▸ What to work on: Count how many lines of the material below have the word "Some" and give only the number.

▸ Extracted data:
(* ===== verification/CellBridge.v ===== *)
(** * CellBridge: tool calls from a running code cell

    Models [src/agent_gateway/code_execution/_frame_reader.py] with
    [_frame_codec.py] and the registered delegation operations of
    [_tool_defs.py]: a cell of [code_execute] sends frames to the host, which
    answers catalog requests, dispatches granted calls, launches jobs, records
    every nested call in the ledger of the cell and publishes derived rows over
    the sources it issued.

    A handler is a [proc]: it reads and writes the shared state, and between two
    requests to another component (the dispatcher, the job registry, the model
    call, the event logs) it runs without interruption; at a request anything
    may happen to the state before the answer arrives. Durations are not
    modelled; reprs, exception texts, the JSON encoder and what products bind
    are operations of the class [BridgeEnv] or fields of a binding. *)
From S2P Require Import Prelude Wire.
Import Wire.

Module CellBridge.

(** ** Frames and budgets *)
Definition MAX_CELL_BYTES : Z := 64 * 1024 * 1024.
Definition MIB : Z := 1024 * 1024.
Definition over_limit (limit : Z) : str :=
  let bound := if (limit mod MIB =? 0)%Z then Z_to_str (limit / MIB) ++ u " MiB" else Z_to_str limit ++ u " byte" in
  u "frame exceeds the " ++ bound ++ u " bound".

Record CellBudget := mkBudget { bg_limit : Z; bg_used : Z; bg_error : option str }.
Definition new_budget : CellBudget := mkBudget MAX_CELL_BYTES 0 None.
Definition aggregate_text : str := u "cell frames exceed the 64 MiB aggregate bound".
(** A [ProtocolError] is its text. *)
Definition charge (size : Z) : SE CellBudget str unit := fun b =>
  match bg_error b with
  | Some e => (b, Raise e)
  | None =>
    if (bg_limit b <? bg_used b + size)%Z then (mkBudget (bg_limit b) (bg_used b) (Some aggregate_text), Raise aggregate_text)
    else (mkBudget (bg_limit b) (bg_used b + size) None, Ret tt)
  end.

Definition fail (message : str) (b : CellBudget) : CellBudget * str :=
  match bg_error b with
  | None => (mkBudget (bg_limit b) (bg_used b) (Some message), message)
  | Some e => (b, e)
  end.

Class BridgeEnv := {
  (** [JSONEncoder(...).iterencode]: the parts it yields and whether it then
      raises; [json.loads]. *)
  iterencode : json -> list str * bool;
  json_loads : list N -> option json;
  (** [repr] and [str] of a value *)
  py_repr : json -> str;
  py_str : json -> str;
  (** the text of the exception when [.get] is read of a value that is no dict *)
  no_attribute_get : json -> str;
  (** [NextCall.model_validate]: tool name and arguments, or the first error;
      [build_next_call] *)
  parse_next_call : json -> (str * list (str * json)) + str;
  build_next_call : str -> list (str * json) -> json;
  (** [_DeriveFrame.model_validate]; [None] on success *)
  derive_frame_error : json -> option str;
  (** [json.dumps] of an identity, a handle and a source key; [hashlib.sha256] *)
  dumps : json -> str;
  sha256_hex : str -> str;
  (** bytes of the [json.dumps] of a native result *)
  result_size : json -> nat;
  str_lower : str -> str;
  server_of : str -> str;
  policy_class : str -> str;
  (** [classify_semantic_tool_error]: the code of an error in a result *)
  semantic_error : json -> option str;
  (** the registered model-call operations: name, kind, and the described row *)
  model_operation : str -> option (str * str * json);
  judgment_operations : list str
}.

Abbreviation fields := (list (str * json)).
Section codec.
Context {env : BridgeEnv}.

▸ Answer to this problem: 4